WHAT YOU SHOULD DO - Begin with the first line of the entries below and reproduce each line exactly, ending with the line that holds "intros Hch Hp Hin x'.".

RECORDS SUPPLIED -
(** Priorities are [int]s. *)
Definition prio_ok (st : W) : Prop := ∀ e, e ∈ loop_entries st → prio (conns st) e ≤ PRIORITY_MAX.

(** The entries of the loop after a call that had to wait. *)
Definition entries_after (st : W) (c : Z) (x : usfstl_rpc_connection) : list Z :=
  if bool_decide (c ∈ loop_entries st)
  then usfstl_loop_register (prio (<[c := x]> (conns st))) c (usfstl_loop_unregister c (loop_entries st))
  else loop_entries st.

Lemma loop_register_run (st : W) c x ch u stk le wr :
  loop_register c (rs st c x ch u stk le wr) =
  Ok (tt, rs st c x ch u stk (usfstl_loop_register (prio (<[c := x]> (conns st))) c le) wr).
Proof. done. Qed.

Lemma loop_unregister_run (st : W) c x ch u stk le wr : c ∈ le →
  loop_unregister c (rs st c x ch u stk le wr) = Ok (tt, rs st c x ch u stk (usfstl_loop_unregister c le) wr).
Proof. intros H. unfold loop_unregister. erewrite bind_ok by done. cbn [loop_entries rs]. by rewrite bool_decide_true. Qed.

Lemma wait_handler_run (st : W) c x ch u stk le wr rest : chunks_ok ch →
  c_in x = le_split 4 USFSTL_RPC_TAG_RESPONSE ++ rest →
  ∃ ch', chunks_ok ch' ∧
    usfstl_rpc_loop_wait_handler c (rs st c x ch u stk le wr) =
    Ok (tt, rs st c (x <| c_in := rest |>) ch' u stk le USFSTL_RPC_TAG_RESPONSE).
Proof.
  intros Hch Hin. destruct (rs_read st c x ch u stk le wr _ _ Hch Hin) as (ch' & Hch' & Hr).
  rewrite le_split_length in Hr. exists ch'. split; [done|]. unfold usfstl_rpc_loop_wait_handler.
  erewrite bind_ok.
  2:{ unfold usfstl_rpc_handle_one. erewrite bind_ok by apply rs_get. erewrite bind_ok by exact Hr.
      cbv zeta. rewrite tag_bytes by done. rewrite Z.eqb_refl. cbn [orb]. done. }
  rewrite Z.eqb_refl. done.
Qed.

(** While the response is the next thing to read, waiting takes one round. *)
Lemma wait_run fuel (st : W) c x ch u stk wr rest : chunks_ok ch → prio_ok st →
  c_in x = le_split 4 USFSTL_RPC_TAG_RESPONSE ++ rest →
  let x' := x <| c_in := rest |> <| wait_handler := false |> in
  ∃ ch', chunks_ok ch' ∧
    usfstl_wait_for_response (S fuel) c (rs st c x ch u stk (loop_entries st) wr) =
    Ok (USFSTL_RPC_TAG_RESPONSE, rs st c x' ch' u stk (entries_after st c x') 0).
Proof.
  intros Hch Hp Hin x'.
  set (e0 := if bool_decide (c ∈ loop_entries st) then usfstl_loop_unregister c (loop_entries st) else loop_entries st).
  assert (c ∉ e0) as Hc0 by (unfold e0; case_bool_decide; [apply unregister_elem|done]).
  assert (∀ e, e ∈ e0 → e ∈ loop_entries st) as Hsub.
  { intros e. unfold e0. case_bool_decide; [|done]. intros [He _]%list_elem_of_In%filter_In. by apply list_elem_of_In. }
  set (x1 := x <| priority := PRIORITY_MAX |> <| wait_handler := true |>).
  destruct (wait_handler_run st c x1 ch u stk (c :: e0) 0 rest Hch Hin) as (ch' & Hch' & Hh).
  exists ch'. split; [done|]. unfold usfstl_wait_for_response, usfstl_rpc_wait_and_handle.
  assert (wait_and_handle_loop (S fuel) (Some c) (rs st c x ch u stk (loop_entries st) wr) =
    Ok (tt, rs st c x' ch' u stk (entries_after st c x') USFSTL_RPC_TAG_RESPONSE)) as Hloop; [|by erewrite bind_ok by exact Hloop].
  cbn [wait_and_handle_loop]. erewrite bind_ok by done.
  change (set_field _ (rs st c x ch u stk (loop_entries st) wr)) with (rs st c x ch u stk (loop_entries st) 0).
  erewrite bind_ok by done. cbn [loop_entries rs]. cbv zeta.
  erewrite (bind_ok _ _ _ tt (rs st c x ch u stk e0 0)).
  2:{ unfold e0. case_bool_decide; cbn [when]; [by apply loop_unregister_run|done]. }
  erewrite bind_ok by apply rs_get. erewrite bind_ok by apply rs_put. erewrite bind_ok by apply loop_register_run.
  rewrite register_top.
  2:{ intros e He. unfold prio at 2. rewrite lookup_insert_eq. unfold prio. rewrite lookup_insert_ne by set_solver.
      apply (Hp e). auto. }
  erewrite bind_ok.
  2:{ unfold loop_wait_and_handle. erewrite bind_ok by done. cbn [conns rs loop_entries loop_choose find].
      rewrite lookup_insert_eq. change (c_in (set_field _ _)) with (c_in x1). change (c_in x1) with (c_in x).
      rewrite Hin. cbn [negb length app le_split Nat.eqb]. erewrite bind_ok by apply rs_get. exact Hh. }
  erewrite bind_ok by (apply loop_unregister_run; by left). rewrite unregister_head, (unregister_notin c e0) by done.
  erewrite bind_ok by apply rs_get. erewrite bind_ok by apply rs_put.
  erewrite (bind_ok _ _ _ tt (rs st c x' ch' u stk (entries_after st c x') USFSTL_RPC_TAG_RESPONSE)).
  2:{ unfold e0, entries_after. case_bool_decide; cbn [when]; [by rewrite loop_register_run; destruct x|by destruct x]. }
  erewrite bind_ok by done. done.
Qed.

(** The extra data of a request. *)
Definition extra_of (u : U) (x : usfstl_rpc_connection) : list Z := if extra_len x =? 0 then [] else tx u.

Definition wire_request (k : method_kind) (name arg : list Z) (insz outsz argsz retsz : Z) (extra : list Z) : list Z :=
  le_split 4 USFSTL_RPC_TAG_REQUEST ++ request_bytes (call_request k name insz outsz argsz retsz) ++ extra ++ arg.

Lemma caller_run fuel (st : W) c x k name arg insz outsz argsz retsz ret rest :
  conns st !! c = Some x → chunks_ok (chunks st) → prio_ok st → initialized x = true → broken x = false →
  c ≠ USFSTL_RPC_LOCAL → call_ok k name arg insz outsz argsz retsz →
  Z.of_nat (length ret) = result_size k outsz retsz → c_in x = response_bytes ret ++ rest →
  let x' := x <| c_in := rest |>
              <| c_out := c_out x ++ wire_request k name arg insz outsz argsz retsz (extra_of (user st) x) |>
              <| wait_handler := false |> in
  ∃ ch le, caller_stub (S fuel) k c name arg insz outsz argsz retsz st =
    Ok (ret, rs st c x' ch (user st) (rpc_stack st) le 0) ∧ chunks_ok ch.
Proof.
  intros Hx Hch Hp Hi Hb Hc Hok Hret Hin x'. pose proof (co_name _ _ _ _ _ _ _ Hok) as Hn.
  destruct (caller_argsize _ _ _ _ _ _ _ Hok) as [Ea1 Ea2]. destruct (caller_retsize _ _ _ _ _ _ _ Hok) as [Er1 Er2].
  unfold caller_stub, usfstl_rpc_call. erewrite bind_ok by (by apply get_conn_run). rewrite Hi. erewrite bind_ok by done.
  unfold rpc_call_initialized. erewrite bind_ok by (by apply get_conn_run). cbv zeta. rewrite Hb. erewrite bind_ok by done.
  rewrite (proj2 (Nat.ltb_lt _ _) Hn). erewrite bind_ok by done. rewrite Ea1, Ea2, Er1, Er2, Nat2Z.id, Nat.leb_refl.
  erewrite bind_ok by done. rewrite firstn_all. rewrite (proj2 (Z.eqb_neq _ _) Hc).
  erewrite (bind_ok _ _ _ (extra_of (user st) x) st).
  2:{ unfold extra_of. destruct (extra_len x =? 0); [done|]. apply (pe_tx _ _ _ _ PE). }
  change (Request _ _ _) with (call_request k name insz outsz argsz retsz).
  set (x1 := x <| c_out := c_out x ++ wire_request k name arg insz outsz argsz retsz (extra_of (user st) x) |>).
  assert (∃ ch1, chunks_ok ch1 ∧ rpc_writev c [le_split 4 USFSTL_RPC_TAG_REQUEST;
      request_bytes (call_request k name insz outsz argsz retsz); extra_of (user st) x; arg] st =
    Ok (tt, rs st c x1 ch1 (user st) (rpc_stack st) (loop_entries st) (rpc_wait_result st))) as (ch1 & Hch1 & Hw).
  { destruct (rpc_writev_run st c x [le_split 4 USFSTL_RPC_TAG_REQUEST;
      request_bytes (call_request k name insz outsz argsz retsz); extra_of (user st) x; arg] Hx Hch) as (ch1 & H1 & H2).
    exists ch1. split; [done|]. rewrite H2. cbn [concat]. rewrite app_nil_r. by destruct st. }
  erewrite bind_ok by exact Hw.
  unfold response_bytes in Hin. rewrite <- app_assoc in Hin.
  destruct (wait_run fuel st c x1 ch1 (user st) (rpc_stack st) (rpc_wait_result st) _ Hch1 Hp Hin)
    as (ch2 & Hch2 & Hwait).
  erewrite bind_ok by exact Hwait. set (x2 := set_field _ (set_field _ x1)).
  destruct (rs_read st c x2 ch2 (user st) (rpc_stack st) (entries_after st c x2) 0 (le_split 4 0) (ret ++ rest) Hch2)
    as (ch3 & Hch3 & Hr3); [done|].
  rewrite le_split_length in Hr3. erewrite bind_ok by exact Hr3. rewrite tag_bytes by done.
  change (USFSTL_RPC_TAG_RESPONSE =? swap32 USFSTL_RPC_TAG_RESPONSE) with false. erewrite bind_ok by done.
  rewrite <- Hret, Nat2Z.id.
  destruct (rs_read st c (x2 <| c_in := ret ++ rest |>) ch3 (user st) (rpc_stack st) (entries_after st c x2) 0
              ret rest Hch3) as (ch4 & Hch4 & Hr4); [done|].
  exists ch4, (entries_after st c x2). split; [|done]. rewrite Hr4. by destruct x.
Qed.
End caller.

(** C8. A remote call is the call of the function: the caller and the callee agree on
    the bytes of the request and of the response, for every kind of method and
    however the sockets split them.  The callee, with the request as the next
    input, runs the function of the stub on exactly the caller's argument and
    writes the response; the caller, to which this response arrives, has written
    the request and returns exactly the bytes of the result.  Both leave the
    input that follows untouched, and extra data go along with the request. *)
Theorem rpc_call_served {F1 U1 F2 U2 : Type} (RE1 : RpcEnv F1 U1) (RE2 : RpcEnv F2 U2) g1 rx1 tx1 g2 rx2 tx2
    fuel (A : rpc_state F1 U1) (B : rpc_state F2 U2) ca cb x y k name arg insz outsz argsz retsz f restx resty :
  pure_env RE1 g1 rx1 tx1 → pure_env RE2 g2 rx2 tx2 →
  conns A !! ca = Some x → chunks_ok (chunks A) → prio_ok A → initialized x = true → broken x = false →
  ca ≠ USFSTL_RPC_LOCAL →
  conns B !! cb = Some y → chunks_ok (chunks B) → malloc_ok B = true →
  Z.of_nat (length (rpc_stack B)) < USFSTL_MAX_RPC_STACK →
  0 ≤ extra_len x → extra_len y = extra_len x → Z.of_nat (length (extra_of tx1 (user A) x)) = extra_len x →
  call_ok k name arg insz outsz argsz retsz →
  Some (Stub (callee_request k name insz outsz) (Rpc_user f)) ∈ rpc_stubs B →
  (∀ s, Some s ∈ rpc_stubs B → req_name (stub_req s) = pad_name name →
    s = Stub (callee_request k name insz outsz) (Rpc_user f)) →
  let extra := extra_of tx1 (user A) x in
  let req := wire_request k name arg insz outsz argsz retsz extra in
  let r := g2 f (u_extra rx2 (user B) y extra) arg (result_size k outsz retsz) in
  Z.of_nat (length r.1) = result_size k outsz retsz →
  c_in y = req ++ resty → c_in x = response_bytes r.1 ++ restx →
  ∃ A' B' x' y',
    caller_stub (S fuel) k ca name arg insz outsz argsz retsz A = Ok (r.1, A') ∧
    usfstl_rpc_handle_one cb B = Ok (0, B') ∧
    conns A' !! ca = Some x' ∧ c_out x' = c_out x ++ req ∧ c_in x' = restx ∧
    conns B' !! cb = Some y' ∧ c_out y' = c_out y ++ response_bytes r.1 ∧ c_in y' = resty ∧
    user B' = r.2 ∧ user A' = user A ∧ rpc_stack B' = rpc_stack B.
Proof.
  intros P1 P2 Hx HchA HpA Hi Hb Hc Hy HchB Hm Hstk He0 Hey Hex Hok Hin Huniq extra req r Hlen Hiny Hinx.
  destruct (caller_run g1 rx1 tx1 P1 fuel A ca x k name arg insz outsz argsz retsz r.1 restx)
    as (chA & le & HA & _); [done..|].
  destruct (handle_one_run g2 rx2 tx2 P2 B cb y (call_request k name insz outsz argsz retsz) extra arg resty
              (callee_request k name insz outsz) f) as (chB & _ & HB); try done.
  - lia.
  - unfold extra. lia.
  - by apply call_request_ok with arg.
  - by rewrite (call_argsize _ _ _ _ _ _ _ Hok).
  - apply find_stub_unique; [done|by apply stub_matches_call with arg|done].
  - rewrite Hiny. unfold req, wire_request. by rewrite <- !app_assoc.
  - by rewrite (call_retsize _ _ _ _ _ _ _ Hok).
  - rewrite (call_retsize _ _ _ _ _ _ _ Hok) in HB. fold r in HB.
    eexists _, _, _, _. split_and!; [exact HA|exact HB|apply rs_lookup|done|done|apply rs_lookup|done..].
Qed.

TASK SOLUTION -
(** Priorities are [int]s. *)
Definition prio_ok (st : W) : Prop := ∀ e, e ∈ loop_entries st → prio (conns st) e ≤ PRIORITY_MAX.

(** The entries of the loop after a call that had to wait. *)
Definition entries_after (st : W) (c : Z) (x : usfstl_rpc_connection) : list Z :=
  if bool_decide (c ∈ loop_entries st)
  then usfstl_loop_register (prio (<[c := x]> (conns st))) c (usfstl_loop_unregister c (loop_entries st))
  else loop_entries st.

Lemma loop_register_run (st : W) c x ch u stk le wr :
  loop_register c (rs st c x ch u stk le wr) =
  Ok (tt, rs st c x ch u stk (usfstl_loop_register (prio (<[c := x]> (conns st))) c le) wr).
Proof. done. Qed.

Lemma loop_unregister_run (st : W) c x ch u stk le wr : c ∈ le →
  loop_unregister c (rs st c x ch u stk le wr) = Ok (tt, rs st c x ch u stk (usfstl_loop_unregister c le) wr).
Proof. intros H. unfold loop_unregister. erewrite bind_ok by done. cbn [loop_entries rs]. by rewrite bool_decide_true. Qed.

Lemma wait_handler_run (st : W) c x ch u stk le wr rest : chunks_ok ch →
  c_in x = le_split 4 USFSTL_RPC_TAG_RESPONSE ++ rest →
  ∃ ch', chunks_ok ch' ∧
    usfstl_rpc_loop_wait_handler c (rs st c x ch u stk le wr) =
    Ok (tt, rs st c (x <| c_in := rest |>) ch' u stk le USFSTL_RPC_TAG_RESPONSE).
Proof.
  intros Hch Hin. destruct (rs_read st c x ch u stk le wr _ _ Hch Hin) as (ch' & Hch' & Hr).
  rewrite le_split_length in Hr. exists ch'. split; [done|]. unfold usfstl_rpc_loop_wait_handler.
  erewrite bind_ok.
  2:{ unfold usfstl_rpc_handle_one. erewrite bind_ok by apply rs_get. erewrite bind_ok by exact Hr.
      cbv zeta. rewrite tag_bytes by done. rewrite Z.eqb_refl. cbn [orb]. done. }
  rewrite Z.eqb_refl. done.
Qed.

(** While the response is the next thing to read, waiting takes one round. *)
Lemma wait_run fuel (st : W) c x ch u stk wr rest : chunks_ok ch → prio_ok st →
  c_in x = le_split 4 USFSTL_RPC_TAG_RESPONSE ++ rest →
  let x' := x <| c_in := rest |> <| wait_handler := false |> in
  ∃ ch', chunks_ok ch' ∧
    usfstl_wait_for_response (S fuel) c (rs st c x ch u stk (loop_entries st) wr) =
    Ok (USFSTL_RPC_TAG_RESPONSE, rs st c x' ch' u stk (entries_after st c x') 0).
Proof.
  intros Hch Hp Hin x'.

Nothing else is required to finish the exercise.